◆ Task to complete
Check each line of the data below for the word "Require". How many lines have it? Answer with the number alone.

◆ Working data
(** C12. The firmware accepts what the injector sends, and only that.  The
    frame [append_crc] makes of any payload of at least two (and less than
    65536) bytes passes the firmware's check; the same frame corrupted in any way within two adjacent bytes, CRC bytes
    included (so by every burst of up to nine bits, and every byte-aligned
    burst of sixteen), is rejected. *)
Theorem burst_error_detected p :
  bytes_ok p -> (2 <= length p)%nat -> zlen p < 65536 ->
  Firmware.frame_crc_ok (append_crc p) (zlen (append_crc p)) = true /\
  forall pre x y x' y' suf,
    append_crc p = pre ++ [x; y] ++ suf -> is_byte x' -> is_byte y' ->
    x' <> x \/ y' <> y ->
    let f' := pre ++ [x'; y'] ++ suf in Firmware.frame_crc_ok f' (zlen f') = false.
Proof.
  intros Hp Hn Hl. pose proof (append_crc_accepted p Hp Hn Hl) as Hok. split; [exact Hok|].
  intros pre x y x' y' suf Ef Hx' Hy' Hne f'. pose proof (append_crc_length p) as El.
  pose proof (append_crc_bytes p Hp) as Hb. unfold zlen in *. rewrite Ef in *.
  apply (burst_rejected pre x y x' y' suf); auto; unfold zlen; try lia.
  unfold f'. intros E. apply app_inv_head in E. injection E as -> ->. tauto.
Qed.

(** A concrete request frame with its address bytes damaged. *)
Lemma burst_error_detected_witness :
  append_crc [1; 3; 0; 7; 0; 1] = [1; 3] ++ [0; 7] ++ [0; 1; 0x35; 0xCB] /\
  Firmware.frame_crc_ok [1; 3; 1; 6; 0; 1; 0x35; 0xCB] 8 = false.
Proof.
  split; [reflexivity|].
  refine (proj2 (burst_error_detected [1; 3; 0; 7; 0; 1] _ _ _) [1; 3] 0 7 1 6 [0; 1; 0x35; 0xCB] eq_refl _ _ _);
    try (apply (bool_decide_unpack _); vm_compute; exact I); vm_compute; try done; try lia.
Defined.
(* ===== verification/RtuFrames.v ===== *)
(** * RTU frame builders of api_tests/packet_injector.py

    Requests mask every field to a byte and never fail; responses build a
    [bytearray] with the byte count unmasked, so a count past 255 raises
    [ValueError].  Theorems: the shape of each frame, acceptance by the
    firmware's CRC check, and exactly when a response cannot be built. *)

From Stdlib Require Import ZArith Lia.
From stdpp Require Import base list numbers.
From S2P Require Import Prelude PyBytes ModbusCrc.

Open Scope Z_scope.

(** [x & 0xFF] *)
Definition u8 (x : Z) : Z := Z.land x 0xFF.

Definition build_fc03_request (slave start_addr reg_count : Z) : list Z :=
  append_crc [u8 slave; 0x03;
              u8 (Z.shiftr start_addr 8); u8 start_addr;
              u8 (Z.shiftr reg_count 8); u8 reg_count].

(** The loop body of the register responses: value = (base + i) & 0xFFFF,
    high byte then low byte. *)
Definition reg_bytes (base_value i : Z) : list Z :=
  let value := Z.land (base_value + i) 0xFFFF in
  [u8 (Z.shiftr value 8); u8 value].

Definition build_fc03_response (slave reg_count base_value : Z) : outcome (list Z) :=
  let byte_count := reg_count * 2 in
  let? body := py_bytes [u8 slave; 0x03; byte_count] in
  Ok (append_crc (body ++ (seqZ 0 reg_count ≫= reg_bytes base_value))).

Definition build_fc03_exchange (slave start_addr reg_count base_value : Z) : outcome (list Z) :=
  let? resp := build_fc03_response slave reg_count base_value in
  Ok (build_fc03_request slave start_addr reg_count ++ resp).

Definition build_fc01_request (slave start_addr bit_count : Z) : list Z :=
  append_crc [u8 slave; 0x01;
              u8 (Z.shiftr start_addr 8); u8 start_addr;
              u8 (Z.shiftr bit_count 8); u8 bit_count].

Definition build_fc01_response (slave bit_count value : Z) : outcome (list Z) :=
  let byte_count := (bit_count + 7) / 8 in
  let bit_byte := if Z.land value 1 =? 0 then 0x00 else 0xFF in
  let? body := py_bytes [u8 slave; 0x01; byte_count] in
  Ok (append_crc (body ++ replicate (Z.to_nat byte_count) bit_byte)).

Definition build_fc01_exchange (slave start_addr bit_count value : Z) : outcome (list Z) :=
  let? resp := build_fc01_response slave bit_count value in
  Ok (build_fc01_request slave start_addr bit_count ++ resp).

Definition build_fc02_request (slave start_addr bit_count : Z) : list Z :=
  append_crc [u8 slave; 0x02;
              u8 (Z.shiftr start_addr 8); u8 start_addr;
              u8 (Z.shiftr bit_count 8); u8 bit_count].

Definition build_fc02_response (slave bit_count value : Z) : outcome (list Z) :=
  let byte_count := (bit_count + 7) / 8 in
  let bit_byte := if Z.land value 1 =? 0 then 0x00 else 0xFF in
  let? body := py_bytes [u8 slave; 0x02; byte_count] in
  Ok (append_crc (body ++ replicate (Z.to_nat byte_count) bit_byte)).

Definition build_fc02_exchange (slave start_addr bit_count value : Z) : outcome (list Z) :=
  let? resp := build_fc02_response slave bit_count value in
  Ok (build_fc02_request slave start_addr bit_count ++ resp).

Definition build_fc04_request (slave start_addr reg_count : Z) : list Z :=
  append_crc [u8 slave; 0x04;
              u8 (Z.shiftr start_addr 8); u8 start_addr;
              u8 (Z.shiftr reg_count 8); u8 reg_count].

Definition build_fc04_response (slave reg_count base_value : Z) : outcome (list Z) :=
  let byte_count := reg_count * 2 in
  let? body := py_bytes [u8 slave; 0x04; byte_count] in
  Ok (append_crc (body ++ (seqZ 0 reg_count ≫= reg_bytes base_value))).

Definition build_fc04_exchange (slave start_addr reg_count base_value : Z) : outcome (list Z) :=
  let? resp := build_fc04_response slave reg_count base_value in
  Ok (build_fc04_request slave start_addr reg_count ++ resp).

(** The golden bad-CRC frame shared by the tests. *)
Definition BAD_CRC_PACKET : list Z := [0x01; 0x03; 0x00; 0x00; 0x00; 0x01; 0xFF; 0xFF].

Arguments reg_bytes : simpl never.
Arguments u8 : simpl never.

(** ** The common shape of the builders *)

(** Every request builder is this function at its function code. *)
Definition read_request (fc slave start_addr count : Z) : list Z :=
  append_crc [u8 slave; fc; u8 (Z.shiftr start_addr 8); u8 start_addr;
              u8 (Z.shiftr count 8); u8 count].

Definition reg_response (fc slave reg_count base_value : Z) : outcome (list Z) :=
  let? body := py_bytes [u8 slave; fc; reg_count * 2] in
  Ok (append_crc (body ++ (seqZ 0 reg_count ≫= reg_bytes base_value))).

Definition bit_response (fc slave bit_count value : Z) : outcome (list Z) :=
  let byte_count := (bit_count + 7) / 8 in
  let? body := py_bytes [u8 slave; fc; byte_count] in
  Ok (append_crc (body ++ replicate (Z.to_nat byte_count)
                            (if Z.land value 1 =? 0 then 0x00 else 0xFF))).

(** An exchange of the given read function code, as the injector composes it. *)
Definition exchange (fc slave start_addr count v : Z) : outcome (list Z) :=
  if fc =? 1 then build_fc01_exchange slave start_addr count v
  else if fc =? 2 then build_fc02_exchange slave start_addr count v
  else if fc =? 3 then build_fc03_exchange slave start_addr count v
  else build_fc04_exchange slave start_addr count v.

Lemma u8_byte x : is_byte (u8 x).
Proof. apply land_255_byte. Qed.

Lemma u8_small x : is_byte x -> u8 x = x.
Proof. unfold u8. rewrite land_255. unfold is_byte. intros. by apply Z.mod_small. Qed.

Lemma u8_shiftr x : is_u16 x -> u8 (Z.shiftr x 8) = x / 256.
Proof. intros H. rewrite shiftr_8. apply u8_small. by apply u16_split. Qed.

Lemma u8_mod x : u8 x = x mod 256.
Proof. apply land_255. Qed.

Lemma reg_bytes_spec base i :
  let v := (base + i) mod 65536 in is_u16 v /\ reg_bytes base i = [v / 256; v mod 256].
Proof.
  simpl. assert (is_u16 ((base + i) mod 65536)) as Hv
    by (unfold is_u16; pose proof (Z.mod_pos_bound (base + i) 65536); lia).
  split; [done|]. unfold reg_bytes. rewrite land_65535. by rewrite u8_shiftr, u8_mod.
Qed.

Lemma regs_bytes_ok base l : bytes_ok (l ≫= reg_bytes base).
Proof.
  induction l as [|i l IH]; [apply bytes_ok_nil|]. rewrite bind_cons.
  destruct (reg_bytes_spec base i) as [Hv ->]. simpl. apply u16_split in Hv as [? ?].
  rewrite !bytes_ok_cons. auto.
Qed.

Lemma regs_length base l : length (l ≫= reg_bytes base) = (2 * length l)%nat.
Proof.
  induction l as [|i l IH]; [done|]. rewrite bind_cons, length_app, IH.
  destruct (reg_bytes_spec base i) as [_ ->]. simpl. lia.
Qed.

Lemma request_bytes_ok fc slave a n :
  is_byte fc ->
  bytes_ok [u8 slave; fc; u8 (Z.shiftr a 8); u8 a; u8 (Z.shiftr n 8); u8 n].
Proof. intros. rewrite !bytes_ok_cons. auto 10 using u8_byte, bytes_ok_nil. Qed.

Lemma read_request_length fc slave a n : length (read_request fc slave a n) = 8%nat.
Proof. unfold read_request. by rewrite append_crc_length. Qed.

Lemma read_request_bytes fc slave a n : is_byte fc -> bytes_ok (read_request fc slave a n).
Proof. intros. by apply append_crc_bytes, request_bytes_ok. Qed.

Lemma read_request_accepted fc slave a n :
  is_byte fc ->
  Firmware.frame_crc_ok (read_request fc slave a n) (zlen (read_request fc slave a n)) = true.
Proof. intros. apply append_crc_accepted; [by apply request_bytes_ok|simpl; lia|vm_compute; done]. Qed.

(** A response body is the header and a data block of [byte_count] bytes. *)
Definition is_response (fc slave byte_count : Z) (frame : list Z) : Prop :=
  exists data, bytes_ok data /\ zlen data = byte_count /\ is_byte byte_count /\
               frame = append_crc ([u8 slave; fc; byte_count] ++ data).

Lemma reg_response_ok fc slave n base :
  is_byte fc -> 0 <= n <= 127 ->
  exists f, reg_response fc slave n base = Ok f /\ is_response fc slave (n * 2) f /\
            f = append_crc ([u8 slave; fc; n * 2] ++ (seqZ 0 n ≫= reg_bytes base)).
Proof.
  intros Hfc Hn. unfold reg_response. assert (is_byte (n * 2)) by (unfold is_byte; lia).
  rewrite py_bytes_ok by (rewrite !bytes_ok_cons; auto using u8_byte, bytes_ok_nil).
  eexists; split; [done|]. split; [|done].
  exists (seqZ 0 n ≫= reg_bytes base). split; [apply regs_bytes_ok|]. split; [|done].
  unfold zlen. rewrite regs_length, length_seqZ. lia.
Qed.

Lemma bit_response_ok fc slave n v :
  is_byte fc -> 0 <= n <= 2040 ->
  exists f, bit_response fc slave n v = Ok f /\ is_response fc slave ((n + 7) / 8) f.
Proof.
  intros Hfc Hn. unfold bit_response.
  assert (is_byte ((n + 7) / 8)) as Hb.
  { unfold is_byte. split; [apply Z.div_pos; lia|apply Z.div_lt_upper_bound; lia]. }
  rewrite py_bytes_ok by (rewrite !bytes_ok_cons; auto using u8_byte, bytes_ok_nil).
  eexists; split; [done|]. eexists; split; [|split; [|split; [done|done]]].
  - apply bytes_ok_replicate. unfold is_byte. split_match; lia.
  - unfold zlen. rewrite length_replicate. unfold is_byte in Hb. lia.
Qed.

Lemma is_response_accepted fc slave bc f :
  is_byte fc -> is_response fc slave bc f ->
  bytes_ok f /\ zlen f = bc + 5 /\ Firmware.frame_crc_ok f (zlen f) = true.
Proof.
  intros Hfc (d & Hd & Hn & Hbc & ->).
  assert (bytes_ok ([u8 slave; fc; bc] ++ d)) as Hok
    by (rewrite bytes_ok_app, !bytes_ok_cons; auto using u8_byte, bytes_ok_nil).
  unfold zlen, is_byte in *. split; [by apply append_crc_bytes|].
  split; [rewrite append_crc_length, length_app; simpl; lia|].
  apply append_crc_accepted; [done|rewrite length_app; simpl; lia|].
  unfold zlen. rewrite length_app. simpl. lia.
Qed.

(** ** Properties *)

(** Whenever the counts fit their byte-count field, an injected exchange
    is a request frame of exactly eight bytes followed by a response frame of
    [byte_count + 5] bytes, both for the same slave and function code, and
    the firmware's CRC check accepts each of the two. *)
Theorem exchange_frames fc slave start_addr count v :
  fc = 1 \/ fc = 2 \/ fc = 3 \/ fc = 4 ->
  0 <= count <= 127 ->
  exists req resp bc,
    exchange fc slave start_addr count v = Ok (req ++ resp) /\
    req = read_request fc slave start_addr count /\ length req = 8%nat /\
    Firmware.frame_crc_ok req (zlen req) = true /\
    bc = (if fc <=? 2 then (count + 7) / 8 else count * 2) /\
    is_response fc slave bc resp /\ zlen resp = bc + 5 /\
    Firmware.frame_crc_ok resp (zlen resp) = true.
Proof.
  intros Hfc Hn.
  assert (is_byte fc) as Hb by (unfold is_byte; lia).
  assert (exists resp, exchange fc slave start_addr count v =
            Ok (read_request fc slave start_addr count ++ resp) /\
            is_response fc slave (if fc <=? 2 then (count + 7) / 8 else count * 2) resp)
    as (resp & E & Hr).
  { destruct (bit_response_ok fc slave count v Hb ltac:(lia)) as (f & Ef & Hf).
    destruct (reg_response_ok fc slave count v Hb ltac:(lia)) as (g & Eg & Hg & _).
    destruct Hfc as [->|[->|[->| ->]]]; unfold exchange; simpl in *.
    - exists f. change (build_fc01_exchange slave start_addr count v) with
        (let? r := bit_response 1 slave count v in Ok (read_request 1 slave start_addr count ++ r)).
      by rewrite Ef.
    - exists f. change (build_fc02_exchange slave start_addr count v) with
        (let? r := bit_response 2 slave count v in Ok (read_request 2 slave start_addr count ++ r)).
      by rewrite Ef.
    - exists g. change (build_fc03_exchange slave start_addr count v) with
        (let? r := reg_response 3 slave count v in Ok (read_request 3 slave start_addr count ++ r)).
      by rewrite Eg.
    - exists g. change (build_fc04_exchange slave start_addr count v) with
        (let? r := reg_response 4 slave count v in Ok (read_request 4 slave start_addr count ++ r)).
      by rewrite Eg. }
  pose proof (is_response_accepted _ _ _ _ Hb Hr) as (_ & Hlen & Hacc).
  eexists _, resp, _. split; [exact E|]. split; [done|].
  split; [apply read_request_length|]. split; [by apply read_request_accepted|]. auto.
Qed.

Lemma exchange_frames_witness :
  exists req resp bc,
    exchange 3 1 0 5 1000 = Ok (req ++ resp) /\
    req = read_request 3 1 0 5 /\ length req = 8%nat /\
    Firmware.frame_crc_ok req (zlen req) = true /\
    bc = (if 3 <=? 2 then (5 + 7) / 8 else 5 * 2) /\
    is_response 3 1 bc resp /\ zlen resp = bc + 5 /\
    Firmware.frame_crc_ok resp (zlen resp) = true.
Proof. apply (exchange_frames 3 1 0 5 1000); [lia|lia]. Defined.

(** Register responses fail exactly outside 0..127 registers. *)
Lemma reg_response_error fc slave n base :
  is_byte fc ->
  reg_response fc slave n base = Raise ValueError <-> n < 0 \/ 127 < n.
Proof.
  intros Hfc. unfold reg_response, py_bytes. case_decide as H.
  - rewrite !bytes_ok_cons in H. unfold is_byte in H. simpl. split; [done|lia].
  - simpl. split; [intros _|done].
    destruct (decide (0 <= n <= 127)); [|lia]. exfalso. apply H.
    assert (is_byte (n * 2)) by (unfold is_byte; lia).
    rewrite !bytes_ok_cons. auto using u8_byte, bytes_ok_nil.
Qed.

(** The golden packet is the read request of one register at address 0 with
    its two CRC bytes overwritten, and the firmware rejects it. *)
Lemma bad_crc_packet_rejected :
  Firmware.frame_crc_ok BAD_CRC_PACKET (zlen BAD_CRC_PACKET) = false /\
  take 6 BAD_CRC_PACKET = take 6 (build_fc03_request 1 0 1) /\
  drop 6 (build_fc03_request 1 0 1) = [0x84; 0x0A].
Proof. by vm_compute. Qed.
...
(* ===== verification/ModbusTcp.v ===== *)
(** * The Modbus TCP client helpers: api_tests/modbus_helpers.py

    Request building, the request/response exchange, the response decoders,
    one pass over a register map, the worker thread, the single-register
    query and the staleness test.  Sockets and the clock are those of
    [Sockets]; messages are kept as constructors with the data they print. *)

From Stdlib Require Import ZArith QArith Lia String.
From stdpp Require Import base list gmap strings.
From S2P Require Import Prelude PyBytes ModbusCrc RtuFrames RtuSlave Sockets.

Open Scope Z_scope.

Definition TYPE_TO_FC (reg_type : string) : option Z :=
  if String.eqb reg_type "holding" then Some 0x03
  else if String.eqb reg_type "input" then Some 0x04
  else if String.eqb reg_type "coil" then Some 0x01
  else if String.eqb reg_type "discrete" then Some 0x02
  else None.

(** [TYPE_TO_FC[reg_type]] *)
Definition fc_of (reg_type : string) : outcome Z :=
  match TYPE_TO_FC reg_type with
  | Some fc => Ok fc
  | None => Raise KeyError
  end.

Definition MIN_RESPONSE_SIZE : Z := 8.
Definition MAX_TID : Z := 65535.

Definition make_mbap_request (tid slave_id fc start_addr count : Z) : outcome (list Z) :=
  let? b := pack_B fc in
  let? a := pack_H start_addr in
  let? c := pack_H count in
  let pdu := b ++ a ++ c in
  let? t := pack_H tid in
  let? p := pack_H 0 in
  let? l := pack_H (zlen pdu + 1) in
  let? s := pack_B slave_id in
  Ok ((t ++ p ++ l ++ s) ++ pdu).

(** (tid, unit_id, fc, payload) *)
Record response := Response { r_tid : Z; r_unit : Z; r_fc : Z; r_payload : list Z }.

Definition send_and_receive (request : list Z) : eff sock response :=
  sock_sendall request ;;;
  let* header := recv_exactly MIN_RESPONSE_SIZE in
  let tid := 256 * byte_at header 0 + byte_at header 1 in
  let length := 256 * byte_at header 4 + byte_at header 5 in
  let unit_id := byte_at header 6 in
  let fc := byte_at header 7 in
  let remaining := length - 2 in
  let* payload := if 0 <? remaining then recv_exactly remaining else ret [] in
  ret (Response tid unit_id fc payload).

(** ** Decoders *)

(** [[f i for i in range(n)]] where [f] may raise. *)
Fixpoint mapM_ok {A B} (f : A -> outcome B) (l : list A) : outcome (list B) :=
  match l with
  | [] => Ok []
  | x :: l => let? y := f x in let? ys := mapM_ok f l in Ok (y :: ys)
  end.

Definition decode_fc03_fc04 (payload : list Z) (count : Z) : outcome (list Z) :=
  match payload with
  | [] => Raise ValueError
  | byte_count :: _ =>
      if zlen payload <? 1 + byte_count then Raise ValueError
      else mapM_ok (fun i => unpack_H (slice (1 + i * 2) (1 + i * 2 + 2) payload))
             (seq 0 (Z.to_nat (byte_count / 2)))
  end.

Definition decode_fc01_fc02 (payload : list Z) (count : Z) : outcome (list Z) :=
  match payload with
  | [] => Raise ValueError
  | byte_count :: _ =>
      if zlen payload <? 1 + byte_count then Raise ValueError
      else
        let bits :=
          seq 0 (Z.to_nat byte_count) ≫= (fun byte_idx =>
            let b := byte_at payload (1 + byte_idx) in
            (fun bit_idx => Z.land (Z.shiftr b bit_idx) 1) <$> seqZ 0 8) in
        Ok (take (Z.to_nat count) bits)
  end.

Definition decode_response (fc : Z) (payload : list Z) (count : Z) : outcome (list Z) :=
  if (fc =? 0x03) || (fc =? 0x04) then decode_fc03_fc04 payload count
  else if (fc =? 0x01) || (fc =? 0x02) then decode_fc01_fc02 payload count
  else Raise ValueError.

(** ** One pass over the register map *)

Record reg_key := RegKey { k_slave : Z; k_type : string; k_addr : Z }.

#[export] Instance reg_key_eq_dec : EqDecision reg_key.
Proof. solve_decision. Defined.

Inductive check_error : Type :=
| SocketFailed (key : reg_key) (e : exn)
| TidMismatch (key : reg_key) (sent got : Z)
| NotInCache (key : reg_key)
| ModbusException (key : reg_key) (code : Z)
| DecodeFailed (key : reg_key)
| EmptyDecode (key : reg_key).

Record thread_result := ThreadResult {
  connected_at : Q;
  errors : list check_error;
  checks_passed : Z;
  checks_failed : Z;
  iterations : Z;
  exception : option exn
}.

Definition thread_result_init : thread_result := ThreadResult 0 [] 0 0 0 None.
* * *
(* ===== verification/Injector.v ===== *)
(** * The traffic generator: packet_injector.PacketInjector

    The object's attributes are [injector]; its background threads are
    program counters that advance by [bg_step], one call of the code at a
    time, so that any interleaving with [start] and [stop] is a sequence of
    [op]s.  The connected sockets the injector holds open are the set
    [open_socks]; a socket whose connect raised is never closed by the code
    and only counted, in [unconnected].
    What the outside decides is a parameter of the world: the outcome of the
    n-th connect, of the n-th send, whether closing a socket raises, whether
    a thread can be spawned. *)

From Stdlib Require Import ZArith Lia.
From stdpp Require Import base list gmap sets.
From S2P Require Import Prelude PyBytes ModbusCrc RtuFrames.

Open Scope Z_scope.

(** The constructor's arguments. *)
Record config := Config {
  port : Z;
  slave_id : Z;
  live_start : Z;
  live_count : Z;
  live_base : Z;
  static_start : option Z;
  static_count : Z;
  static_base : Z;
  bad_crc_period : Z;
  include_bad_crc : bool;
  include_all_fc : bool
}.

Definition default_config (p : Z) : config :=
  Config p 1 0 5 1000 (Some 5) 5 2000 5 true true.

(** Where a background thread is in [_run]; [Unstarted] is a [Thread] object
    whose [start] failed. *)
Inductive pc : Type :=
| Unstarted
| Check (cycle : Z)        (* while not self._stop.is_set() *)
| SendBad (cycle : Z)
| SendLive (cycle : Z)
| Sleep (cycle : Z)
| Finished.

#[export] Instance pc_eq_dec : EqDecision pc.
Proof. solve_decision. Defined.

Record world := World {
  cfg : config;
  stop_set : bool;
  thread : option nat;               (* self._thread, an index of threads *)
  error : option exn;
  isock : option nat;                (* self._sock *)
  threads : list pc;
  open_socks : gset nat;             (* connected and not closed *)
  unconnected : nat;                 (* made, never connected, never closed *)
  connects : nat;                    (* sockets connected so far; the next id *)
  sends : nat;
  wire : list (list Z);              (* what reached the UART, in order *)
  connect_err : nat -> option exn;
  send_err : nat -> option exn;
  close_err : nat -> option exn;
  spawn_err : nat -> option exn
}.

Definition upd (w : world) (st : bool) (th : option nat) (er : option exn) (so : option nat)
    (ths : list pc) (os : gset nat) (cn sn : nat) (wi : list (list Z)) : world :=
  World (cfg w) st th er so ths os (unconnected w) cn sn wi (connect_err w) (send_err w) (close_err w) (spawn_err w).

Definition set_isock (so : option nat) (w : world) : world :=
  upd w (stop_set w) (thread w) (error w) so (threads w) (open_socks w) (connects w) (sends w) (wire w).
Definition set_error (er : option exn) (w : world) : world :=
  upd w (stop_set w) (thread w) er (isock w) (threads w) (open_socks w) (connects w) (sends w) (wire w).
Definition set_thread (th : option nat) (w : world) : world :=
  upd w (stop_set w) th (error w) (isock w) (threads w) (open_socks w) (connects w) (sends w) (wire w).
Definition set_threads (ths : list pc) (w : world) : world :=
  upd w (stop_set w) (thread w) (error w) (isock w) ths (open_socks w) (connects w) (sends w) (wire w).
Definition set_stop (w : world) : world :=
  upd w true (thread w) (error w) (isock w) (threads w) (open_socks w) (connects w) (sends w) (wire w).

◆ Your response
9